Drawing on her posthumous
Floating Life, Poetic Shadows (浮生詩影, 2023), the trilingual
Halo-Halo: Poems of the Philippines (哈露·哈露——菲島詩情), and works published in Taiwan’s
Sunshine Collection (陽光小集), I trace how her late-blooming career—beginning at age 44—celebrates multiplicity, fluidity, and cross-cultural pollination. Her poems on balut, kamayan, and jeepneys demonstrate how Sinophone writers develop authentic local aesthetics while maintaining transnational connections. The lecture also examines the
Sunshine Collection’s “Philippine Sinophone Poetry Exhibitions” (1982–1984) as a case study in literary networks circumventing Cold War political divisions.
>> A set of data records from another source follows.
(* ===== verification/Config.v ===== *)
(** * The configuration (pkg/config/config.go)

    The two configurations, their defaults and the checks that also fill in what
    is left out.  Reading the YAML file and the environment, and decoding them
    over the defaults, is the viper package's.  Durations are nanoseconds. *)
From S2P Require Import Prelude GoPath.
From stdpp Require Import options.

Definition second : Z := 1000000000.

Definition DefaultRequestTimeout : Z := 10 * second.
Definition DefaultSelfWriteTTL : Z := 2 * second.
Definition DefaultOfflineReadOnlyTTL : Z := 300 * second.
Definition DefaultPrefetchEnabled : bool := true.
Definition DefaultPrefetchMaxFileBytes : Z := 100 * 1024.
Definition DefaultPrefetchMaxFilesPerDir : Z := 16.
Definition DefaultAuditTable : string := "file_audit_log".
Definition DefaultAuditQueueSize : Z := 256.

Inductive error : Type :=
  | ErrEmptyServerAddress
  | ErrEmptyListen
  | ErrEmptyTokens
  | ErrMountpointNotAbs
  | ErrAuditDriverInvalid
  | ErrAuditDSNRequired
  | ErrAuditTableInvalid
  | ReadFailed (path text : string)             (* "config: read %q: %w" *)
  | UnmarshalFailed (path text : string).       (* "config: unmarshal %q: %w" *)

#[export] Instance config_error_eq_dec : EqDecision error.
Proof. solve_decision. Defined.

(** ** The data *)

Record ServerTLSConfig : Type := mk_ServerTLSConfig {
  TLSEnabled : bool; ServerName : string; CAFile : string; InsecureSkipVerify : bool }.

Record ServerEndpoint : Type := mk_ServerEndpoint { Address : string; Token : string; TLS : ServerTLSConfig }.

Record Workspace : Type := mk_Workspace { Exclude : list string; SensitivePatterns : list string }.

Record AuditConfig : Type := mk_AuditConfig {
  Enabled : bool; Driver : string; DSN : string; Table : string; QueueSize : Z }.

Record DaemonConfig : Type := mk_DaemonConfig {
  Server : ServerEndpoint; WorkspaceOf : Workspace; Audit : AuditConfig; SelfWriteTTL : Z }.

Record PrefetchConfig : Type := mk_PrefetchConfig { PrefetchEnabled : bool; MaxFileBytes : Z; MaxFilesPerDir : Z }.

Record ServerConfig : Type := mk_ServerConfig {
  Listen : string;
  Tokens : gmap string string;          (* [Auth.Tokens] *)
  Mountpoint : string;                  (* [FUSE.Mountpoint] *)
  MaxBytes : Z;                         (* [Cache.MaxBytes] *)
  Prefetch : PrefetchConfig;
  RequestTimeout : Z;
  OfflineReadOnlyTTL : Z }.

(** ** The checks *)

Fixpoint all_chars (f : ascii → bool) (s : string) : bool :=
  match s with EmptyString => true | String c s => f c && all_chars f s end.

(** The regular expression [^[A-Za-z0-9_]+$]. *)
Definition identifier_char (c : ascii) : bool :=
  byte_in "A" "Z" c || byte_in "a" "z" c || byte_in "0" "9" c || bool_decide (c = "_"%char).
Definition auditTablePattern (s : string) : bool :=
  negb (bool_decide (s = "")) && all_chars identifier_char s.

Definition IsSupportedAuditDriver (driver : string) : bool :=
  bool_decide (to_lower (trim_space driver) ∈ ["sqlite"; "sqlite3"; "mysql"; "postgres"; "postgresql"; "pgsql"]).

(** [Validate] also changes the configuration it is given, whatever it answers:
    the defaults of [validateAudit], and then its checks. *)
Definition fill_audit (a : AuditConfig) : AuditConfig :=
  let a := if decide (Table a = "") then mk_AuditConfig (Enabled a) (Driver a) (DSN a) DefaultAuditTable (QueueSize a) else a in
  if decide (QueueSize a ≤ 0)%Z then mk_AuditConfig (Enabled a) (Driver a) (DSN a) (Table a) DefaultAuditQueueSize else a.

Definition check_audit (a : AuditConfig) : option error :=
  if negb (Enabled a) then None
  else if negb (IsSupportedAuditDriver (Driver a)) then Some ErrAuditDriverInvalid
  else if decide (trim_space (DSN a) = "") then Some ErrAuditDSNRequired
  else if negb (auditTablePattern (Table a)) then Some ErrAuditTableInvalid
  else None.

Definition validateAudit (a : AuditConfig) : AuditConfig * option error :=
  let a := fill_audit a in (a, check_audit a).

Definition DaemonConfig_Validate (c : DaemonConfig) : DaemonConfig * option error :=
  if decide (trim_space (Address (Server c)) = "") then (c, Some ErrEmptyServerAddress)
  else
    let ttl := if decide (SelfWriteTTL c ≤ 0)%Z then DefaultSelfWriteTTL else SelfWriteTTL c in
    let '(a, err) := validateAudit (Audit c) in
    (mk_DaemonConfig (Server c) (WorkspaceOf c) a ttl, err).

Definition ServerConfig_Validate (c : ServerConfig) : ServerConfig * option error :=
  if decide (trim_space (Listen c) = "") then (c, Some ErrEmptyListen)
  else if decide (size (Tokens c) = 0) then (c, Some ErrEmptyTokens)
  else if negb (is_abs (Mountpoint c)) then (c, Some ErrMountpointNotAbs)
  else if decide (RequestTimeout c ≤ 0)%Z
    then (mk_ServerConfig (Listen c) (Tokens c) (Mountpoint c) (MaxBytes c) (Prefetch c) DefaultRequestTimeout (OfflineReadOnlyTTL c), None)
    else (c, None).

(** ** The defaults *)

Definition no_tls : ServerTLSConfig := mk_ServerTLSConfig false "" "" false.

Definition defaultDaemonConfig : DaemonConfig :=
  mk_DaemonConfig (mk_ServerEndpoint "" "" no_tls) (mk_Workspace [] [])
    (mk_AuditConfig false "" "" DefaultAuditTable DefaultAuditQueueSize) DefaultSelfWriteTTL.

Definition defaultServerConfig : ServerConfig :=
  mk_ServerConfig "" ∅ "" 0 (mk_PrefetchConfig DefaultPrefetchEnabled DefaultPrefetchMaxFileBytes DefaultPrefetchMaxFilesPerDir)
    DefaultRequestTimeout DefaultOfflineReadOnlyTTL.

(** ** Loading *)

(** A viper instance set up for a file: reading it, and decoding what was read
    over a configuration, of which the keys that are not set keep their value. *)
Class Viper := {
  Settings : Type;
  ReadInConfig : string → result string Settings;
  UnmarshalDaemon : Settings → DaemonConfig → result string DaemonConfig;
  UnmarshalServer : Settings → ServerConfig → result string ServerConfig;
}.

Section load.
Context `{Viper}.

Definition loadYAML {A : Type} (unmarshal : Settings → A → result string A) (path : string) (out : A) : result error A :=
  v ← map_err (ReadFailed path) (ReadInConfig path);
  map_err (UnmarshalFailed path) (unmarshal v out).

Definition validated {A : Type} (r : A * option error) : result error A :=
  match r with (c, None) => Ok c | (_, Some e) => Err e end.

Definition LoadDaemon (path : string) : result error DaemonConfig :=
  cfg ← loadYAML UnmarshalDaemon path defaultDaemonConfig; validated (DaemonConfig_Validate cfg).

Definition LoadServer (path : string) : result error ServerConfig :=
  cfg ← loadYAML UnmarshalServer path defaultServerConfig; validated (ServerConfig_Validate cfg).
End load.

(** ** Well-formed configurations *)

(** What the rest of the program relies on. *)
Record audit_usable (a : AuditConfig) : Prop := {
  au_driver : IsSupportedAuditDriver (Driver a) = true;
  au_dsn : trim_space (DSN a) ≠ "";
  au_table : auditTablePattern (Table a) = true;
}.

Record valid_audit (a : AuditConfig) : Prop := {
  va_table : Table a ≠ "";
  va_queue : (0 < QueueSize a)%Z;
  va_enabled : Enabled a = true → audit_usable a;
}.

Record valid_daemon (c : DaemonConfig) : Prop := {
  vd_address : trim_space (Address (Server c)) ≠ "";
  vd_ttl : (0 < SelfWriteTTL c)%Z;
  vd_audit : valid_audit (Audit c);
}.

Record valid_server (c : ServerConfig) : Prop := {
  vs_listen : trim_space (Listen c) ≠ "";
  vs_tokens : Tokens c ≠ ∅;
  vs_mountpoint : is_abs (Mountpoint c) = true;
  vs_timeout : (0 < RequestTimeout c)%Z;
}.

Lemma check_audit_None a : check_audit a = None ↔ (Enabled a = true → audit_usable a).
Proof.
  unfold check_audit. destruct (Enabled a); cbn; [|done].
  destruct (IsSupportedAuditDriver (Driver a)) eqn:Hd; cbn; [|split; [done|intros Hu; destruct (Hu eq_refl); congruence] ].
  destruct (decide (trim_space (DSN a) = "")) as [Hs|Hs]; [split; [done|intros Hu; by destruct (Hu eq_refl)]|].
  destruct (auditTablePattern (Table a)) eqn:Ht; cbn; [done|]. split; [done|intros Hu; destruct (Hu eq_refl); congruence].
Qed.

Lemma fill_audit_set a : Table (fill_audit a) ≠ "" ∧ (0 < QueueSize (fill_audit a))%Z.
Proof. unfold fill_audit. unfold DefaultAuditQueueSize. repeat case_decide; cbn in *; (split; [done|lia]). Qed.

Lemma fill_audit_id a : Table a ≠ "" → (0 < QueueSize a)%Z → fill_audit a = a.
Proof. intros Ht Hq. unfold fill_audit. rewrite (decide_False (P := Table a = "")) by done. apply decide_False. lia. Qed.

Lemma fill_audit_Enabled a : Enabled (fill_audit a) = Enabled a.
Proof. unfold fill_audit. by repeat case_decide. Qed.

Lemma validateAudit_accepts a : validateAudit a = (a, None) ↔ valid_audit a.
Proof.
  unfold validateAudit. cbn zeta. pose proof (fill_audit_set a) as [Ht Hq]. split.
  - intros [= Hf Hc]. rewrite Hf in *. constructor; [done..|]. by apply check_audit_None.
  - intros [Ht' Hq' Hu]. rewrite fill_audit_id by done. by rewrite (proj2 (check_audit_None a) Hu).
Qed.

Lemma DaemonConfig_Validate_accepts c : DaemonConfig_Validate c = (c, None) ↔ valid_daemon c.
Proof.
  unfold DaemonConfig_Validate. destruct c as [sv ws a ttl]. cbn [Server Audit WorkspaceOf SelfWriteTTL]. destruct (decide (trim_space (Address sv) = "")) as [E|E].
  { split; [done|by intros []]. }
  pose proof (validateAudit_accepts a) as Ha. split.
  - destruct (validateAudit a) as [a' err] eqn:Hv. intros [= -> Ht ->]. constructor; cbn; [done| |by apply Ha].
    case_decide; unfold DefaultSelfWriteTTL, second in *; lia.
  - intros [_ Ht Hva]. cbn [SelfWriteTTL Audit] in Ht, Hva. rewrite (proj2 Ha Hva). by rewrite decide_False by lia.
Qed.

Lemma DaemonConfig_Validate_valid c c' : DaemonConfig_Validate c = (c', None) → valid_daemon c'.
Proof.
  unfold DaemonConfig_Validate. destruct (decide (trim_space (Address (Server c)) = "")) as [E|E]; [done|].
  unfold validateAudit. intros [= <- Hc]. constructor; cbn; [done| |].
  - case_decide; unfold DefaultSelfWriteTTL, second in *; lia.
  - destruct (fill_audit_set (Audit c)). constructor; [done..|]. by apply check_audit_None.
Qed.

Lemma ServerConfig_Validate_accepts c : ServerConfig_Validate c = (c, None) ↔ valid_server c.
Proof.
  unfold ServerConfig_Validate. destruct (decide (trim_space (Listen c) = "")) as [E|E]; [split; [done|by intros []]|].
  destruct (decide (size (Tokens c) = 0)) as [E2|E2].
  { split; [done|]. intros [_ Hn _ _]. by apply map_size_empty_inv in E2. }
  destruct (is_abs (Mountpoint c)) eqn:E3; cbn; [|split; [done|intros []; congruence] ].
  destruct (decide (RequestTimeout c ≤ 0)%Z) as [E4|E4].
  - split; [|by intros [_ _ _ ?]; lia]. intros [= Hc]. destruct c. cbn in *. by simplify_eq.
  - split; [intros _|done]. constructor; [done| |done|lia]. intros Ht. rewrite Ht in E2. by rewrite map_size_empty in E2.
Qed.

Lemma ServerConfig_Validate_valid c c' : ServerConfig_Validate c = (c', None) → valid_server c'.
Proof.
  unfold ServerConfig_Validate. destruct (decide (trim_space (Listen c) = "")); [done|].
  destruct (decide (size (Tokens c) = 0)) as [|Hn]; [done|]. destruct (is_abs (Mountpoint c)) eqn:Ha; [|done]. cbn.
  assert (Tokens c ≠ ∅) by (intros E; rewrite E in Hn; by rewrite map_size_empty in Hn).
  destruct (decide (RequestTimeout c ≤ 0)%Z); intros [= <-]; constructor; cbn; try done. lia.
Qed.

Section load_facts.
Context `{Viper}.

Lemma loaded_daemon path c : LoadDaemon path = Ok c → valid_daemon c.
Proof.
  unfold LoadDaemon. intros (d & _ & Hv)%result_bind_Ok. destruct (DaemonConfig_Validate d) as [c' [e|]] eqn:Hd; [done|].
  injection Hv as ->. by eapply DaemonConfig_Validate_valid.
Qed.

Lemma loaded_server path c : LoadServer path = Ok c → valid_server c.
Proof.
  unfold LoadServer. intros (d & _ & Hv)%result_bind_Ok. destruct (ServerConfig_Validate d) as [c' [e|]] eqn:Hd; [done|].
  injection Hv as ->. by eapply ServerConfig_Validate_valid.
Qed.

(** C23. What is loaded is well-formed.  A configuration that was loaded has an
    address or tokens, positive times and queue sizes, an absolute mount point,
    and when auditing is enabled a driver, a source and a table the audit store
    takes; and [Validate] accepts exactly the well-formed configurations without
    changing them, so that checking a loaded configuration again, as the daemon
    does, changes nothing. *)
Theorem loaded_valid (path : string) (c : DaemonConfig) (d : ServerConfig) :
  (LoadDaemon path = Ok c → valid_daemon c) ∧ (LoadServer path = Ok d → valid_server d) ∧
  (DaemonConfig_Validate c = (c, None) ↔ valid_daemon c) ∧ (ServerConfig_Validate d = (d, None) ↔ valid_server d).
Proof.
  split_and!; [apply loaded_daemon|apply loaded_server|apply DaemonConfig_Validate_accepts|apply ServerConfig_Validate_accepts].
Qed.
End load_facts.

(** A viper that reads settings that were put down as changes of the defaults. *)
Module ConfigExample.
Definition viper : Viper := {|
  Settings := string * string;
  ReadInConfig path := if decide (path = "daemon.yaml") then Ok ("host:9326", "PostgreSQL ") else Err "no such file";
  UnmarshalDaemon v c := Ok (mk_DaemonConfig (mk_ServerEndpoint (fst v) "" no_tls) (WorkspaceOf c)
    (mk_AuditConfig true (snd v) "postgres://h/db" "" (QueueSize (Audit c))) 0);
  UnmarshalServer v c := Ok c |}.

Definition audit : AuditConfig := mk_AuditConfig true "PostgreSQL " "postgres://h/db" "file_audit_log" 256.

Example load_daemon :
  LoadDaemon (H := viper) "daemon.yaml" =
    Ok (mk_DaemonConfig (mk_ServerEndpoint "host:9326" "" no_tls) (mk_Workspace [] []) audit DefaultSelfWriteTTL).
Proof. vm_compute. reflexivity. Qed.
Example load_missing : LoadServer (H := viper) "server.yaml" = Err (ReadFailed "server.yaml" "no such file").
Proof. vm_compute. reflexivity. Qed.
Example load_incomplete : LoadServer (H := viper) "daemon.yaml" = Err ErrEmptyListen.
Proof. vm_compute. reflexivity. Qed.
End ConfigExample.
Combining textual analysis with literary-historical context, I reflect on how her tidal poetics continues to inspire ongoing creative dialogues—including my own poetic engagement to be shared during the lecture.
BIONOTE
Hou Chien-Chou (Rex) is an Associate Professor at the Department of Chinese Studies, National Quemoy University, Taiwan, and holds a PhD in Chinese Literature from National Dong Hwa University. A poet and Sinophone writer, he is a member of the Archipelagic Poets Society in the Philippines. His research covers Taiwanese literature, Philippine Sinophone literature, Southeast Asian Sinophone literature, Sinophone literary and cultural studies, translation and intercultural research, literary theory and criticism, as well as island literature and migration studies. He has served as Principal Investigator for projects funded by Taiwan’s National Science and Technology Council and Ministry of Education, was Writer‑in‑Residence at the National Museum of Taiwan Literature, and co‑organized the Pacific International Poetry Festival with poet Chen Li. He previously worked in the Philippines.